§ REQUIRED WORK: Reproduce exactly, and only, the lines running from the start of the entries below to the line containing "Definition noteConnection (evt".

§ MATERIAL TO PROCESS:
(** ** A connection lost for good *)

Definition connectionLost : M unit :=
  let* lost := gets (fun _ c => meow_lost c) in
  fail_if (match lost with Some e => Some (Wrap [e]) | None => None end).

Definition lost_error (evt : Event) : error :=
  match evt with
  | EvConnection StateLoggedOut cause => Some (default (Sent ErrDeviceUnlinked) cause)
  | EvConnection StateFailed cause => Some (default (Sent ErrConnectionFailed) cause)
  | _ => None
  end.

Definition noteConnection (evt : Event) (c : meow) : meow :=
  match lost_error evt with
  | None => c
  | Some e => match meow_lost c with None => with_lost (Some e) c | Some _ => c end
  end.

(** ** Uploads and downloads *)

Definition pointerMetadata (pointer : AttachmentPointer) (att : OutgoingAttachment) (now : Z) : AttachmentPointer :=
  let sized := (0 <? oat_Width att) && (0 <? oat_Height att) in
  mkPointer (ptr_CdnId pointer) (ptr_CdnKey pointer) (Some (oat_ContentType att)) (ptr_Key pointer) (ptr_Size pointer)
    (ptr_Digest pointer) (if oat_Filename att != ""%string then Some (oat_Filename att) else ptr_FileName pointer)
    (ptr_Caption pointer) (ptr_CdnNumber pointer) (Some now)
    (if sized then Some (oat_Width att) else ptr_Width pointer)
    (if sized then Some (oat_Height att) else ptr_Height pointer).

Definition addUpload (pointer : AttachmentPointer) : M UploadedAttachment :=
  let* id := gets (fun calls _ => on_NewString calls) in
  let* _ := set_result (fun c => with_uploads (<[id := pointer]> (meow_uploads c)) c) in
  io_ret (mkUploaded id (default "" (ptr_ContentType pointer)) (default "" (ptr_FileName pointer)) (default 0 (ptr_Size pointer)))%string.

Fixpoint upload_loop (attachments : list OutgoingAttachment) : M (list UploadedAttachment) :=
  match attachments with
  | [] => io_ret []
  | att :: rest =>
      let* pointer := ask (UploadAttachment (oat_Data att)) (fun calls => on_UploadAttachment calls (oat_Data att)) in
      let* now := gets (fun calls _ => on_UnixMilli calls) in
      let* up := addUpload (pointerMetadata pointer att now) in
      let* ups := upload_loop rest in
      io_ret (up :: ups)
  end.

Definition meow_Upload (attachments : list OutgoingAttachment) : M (list UploadedAttachment) :=
  let* _ := begin_sending in
  let* _ := connectionLost in
  upload_loop attachments.

Fixpoint uploadedPointers (uploads : gmap string AttachmentPointer) (attachments : list UploadedAttachment) : res (list AttachmentPointer) :=
  match attachments with
  | [] => Ok []
  | att :: rest =>
      match uploads !! upl_ID att with
      | None => Err (errorf ErrUnknownAttachment)
      | Some pointer => out ← uploadedPointers uploads rest; Ok (pointer :: out)
      end
  end.

Definition Located (r : RemoteAttachment) : bool := (CDNKey r != ""%string) || negb (CDNID r =? 0).
Definition attachmentKeyLength : Z := 64.
Definition attachmentDigestLength : Z := 32.

Definition checkDownload (att : Attachment) : error :=
  let remote := att_Remote att in
  if negb (Located remote) then Some (Sent ErrAttachmentNotFound)
  else if CDNHosts <=? CDNNumber remote then Some (errorf ErrAttachmentInvalid)
  else if negb (slen (rem_Key remote) =? attachmentKeyLength) then Some (errorf ErrAttachmentInvalid)
  else if negb (slen (rem_Digest remote) =? attachmentDigestLength) then Some (errorf ErrAttachmentInvalid)
  else if att_Size att =? 0 then Some (errorf ErrAttachmentInvalid)
  else None.

Definition downloadError (e : err) : err :=
  if errIs e meow_ErrAttachmentNotFound then Sent ErrAttachmentNotFound
  else if errIs e meow_ErrInvalidDigest || errIs e meow_ErrInvalidMAC then Wrap [Sent ErrAttachmentInvalid; e]
  else Wrap [e].

(** The wait that the context can cut short is not modelled. *)
Definition meow_Download (att : Attachment) : M string :=
  let* _ := fail_if (checkDownload att) in
  let* r := call (DownloadAttachment att) (fun calls => on_DownloadAttachment calls att) in
  match r with Ok data => io_ret data | Err e => io_err (downloadError e) end.

(** ** Results *)

Definition sendError (rcpt : Recipient) (e : err) : err :=
  if errIs e libsignal_UntrustedIdentity then errorf ErrUntrustedIdentity else e.

Definition recipientResult (rcpt : Recipient) (self : bool) (sent : SendMessageResult) : RecipientResult :=
  if smr_WasSuccessful sent then mkRcptResult rcpt (smr_Unidentified sent) None
  else match smr_Error sent with
       | Some e => mkRcptResult rcpt false (Some (sendError rcpt e))
       | None => mkRcptResult rcpt false (Some (Sent (if self then ErrSyncFailed else signal_ErrSendFailed)))
       end.

Definition groupResults (sent : option GroupMessageSendResult) : list RecipientResult :=
  match sent with
  | None => []
  | Some sent =>
      ((fun ok => mkRcptResult (serviceRecipient ok.1) ok.2 None) <$> gmsr_SuccessfullySentTo sent)
      ++ ((fun failed => let rcpt := serviceRecipient failed.1 in
             mkRcptResult rcpt false (Some (sendError rcpt (default (Sent signal_ErrSendFailed) failed.2)))) <$> gmsr_FailedToSendTo sent)
  end.

(** ** Messages *)

Definition ownProfileKey : M string :=
  gets (fun calls _ => match on_MyProfileKey calls with Ok (Some key) => key | _ => ""%string end).

(** [message]: every recipient gets a copy of the result. *)
Definition message (req : SendRequest) : M DataMessage :=
  let* _ := fail_if (Check req) in
  let* uploads := gets (fun _ c => meow_uploads c) in
  let* pointers := io_of (uploadedPointers uploads (match req_Sticker req with Some s => [out_Image s] | None => req_Attachments req end)) in
  let* key := ownProfileKey in
  io_of (dataMessage req pointers key).

(** The timer of the chat, or the fallback for an unknown one. *)
Definition directMessage (timers : gmap string (Z * Z)) (rcpt : Recipient) (msg : DataMessage) : res DataMessage :=
  id ← aciServiceID rcpt;
  known ← ChatTimer (uuid_string id) timers;
  let timer := match known with Some t => t | None => mkTimer "" 0 1 end in
  Ok (set_Timer msg (tim_Seconds timer) (tim_Version timer)).

Definition send_direct (req : SendRequest) (fresh : DataMessage) (rcpt : Recipient) : M RecipientResult :=
  match aciServiceID rcpt with
  | Err e => io_ret (mkRcptResult rcpt false (Some e))
  | Ok id =>
      let* timers := gets (fun _ c => meow_timers c) in
      match directMessage timers rcpt fresh with
      | Err e => io_ret (mkRcptResult rcpt false (Some e))
      | Ok msg =>
          let content := MContent (wrapOutgoing msg (req_EditTarget req)) in
          let* sent := call (SendMessage id content) (fun calls => on_SendMessage calls id content) in
          let* own := gets (fun _ c => meow_ownACI c) in
          io_ret (recipientResult rcpt (ACI rcpt == own) sent)
      end
  end.

Fixpoint send_loop (req : SendRequest) (fresh : DataMessage) (recipients : list Recipient) : M (list RecipientResult) :=
  match recipients with
  | [] => io_ret []
  | rcpt :: rest =>
      let* r := send_direct req fresh rcpt in
      let* rs := send_loop req fresh rest in
      io_ret (r :: rs)
  end.

Definition sendDirectRecipients (req : SendRequest) (fresh : DataMessage) : M SignalSendResult :=
  let* results := send_loop req fresh (req_Recipients req) in
  io_ret (mkSigResult (req_Timestamp req) results None).

Definition sendGroup (groupID : string) (msg : Content) : M (list RecipientResult) :=
  let* _ := fail_if (match GroupIdentifier_Bytes groupID with Some e => Some (Wrap [Sent ErrUnknownGroup; e]) | None => None end) in
  let* r := call (SendGroupMessage groupID msg) (fun calls => on_SendGroupMessage calls groupID msg) in
  match r with
  | Err e => io_err (if errIs e meow_ErrGroupMasterKeyNotFound then errorf ErrUnknownGroup else Wrap [e])
  | Ok sent => io_ret (groupResults sent)
  end.

(** ** Stories *)

Definition storyTextWhite : Z := 0xffffffff.
Definition storyBackgroundBlack : Z := 0xff000000.

Definition outgoingStoryMessage (story : OutgoingStory) (pointer : option AttachmentPointer) : res StoryMessage :=
  match story_File story with
  | Some _ =>
      match pointer with
      | None => Err (Sent ErrUnknownAttachment)
      | Some pointer => Ok (mkStoryMessage (Some (story_AllowsReplies story)) (Some (FileAttachment pointer)) [])
      end
  | None =>
      Ok (mkStoryMessage (Some (story_AllowsReplies story))
            (Some (StoryTextAttachment (mkTextAttachment (Some (story_Text story)) "DEFAULT" (Some storyTextWhite) None
               (Some (BackColor storyBackgroundBlack)) None))) [])
  end.

Fixpoint story_recipients (deviceACI : uuid) (recipients : list Recipient) : res (list uuid) :=
  match recipients with
  | [] => Ok []
  | r :: rest =>
      match uuid_parse (ACI r) with
      | None => Err (Sent ErrInvalidStory)
      | Some aci =>
          if bool_decide (aci = deviceACI) then Err (Sent ErrInvalidStory)
          else out ← story_recipients deviceACI rest; Ok (aci :: out)
      end
  end.

Definition submitStory (req : SendRequest) (story : OutgoingStory) (msg : StoryMessage) : M (GroupMessageSendResult * error) :=
  if req_GroupID req != ""%string then
    ask (SendGroupStory (req_GroupID req) msg (req_Timestamp req)) (fun calls => on_SendGroupStory calls (req_GroupID req) msg (req_Timestamp req))
  else
    match uuid_parse (DistributionListID story) with
    | None => io_err (Sent ErrInvalidStory)
    | Some distribution =>
        let* own := gets (fun _ c => meow_deviceACI c) in
        let* recipients := io_of (story_recipients own (req_Recipients req)) in
        ask (SendPrivateStory distribution recipients msg (req_Timestamp req))
          (fun calls => on_SendPrivateStory calls distribution recipients msg (req_Timestamp req))
    end.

§ RESULT OF THE TASK:
(** ** A connection lost for good *)

Definition connectionLost : M unit :=
  let* lost := gets (fun _ c => meow_lost c) in
  fail_if (match lost with Some e => Some (Wrap [e]) | None => None end).

Definition lost_error (evt : Event) : error :=
  match evt with
  | EvConnection StateLoggedOut cause => Some (default (Sent ErrDeviceUnlinked) cause)
  | EvConnection StateFailed cause => Some (default (Sent ErrConnectionFailed) cause)
  | _ => None
  end.

Definition noteConnection (evt : Event) (c : meow) : meow :=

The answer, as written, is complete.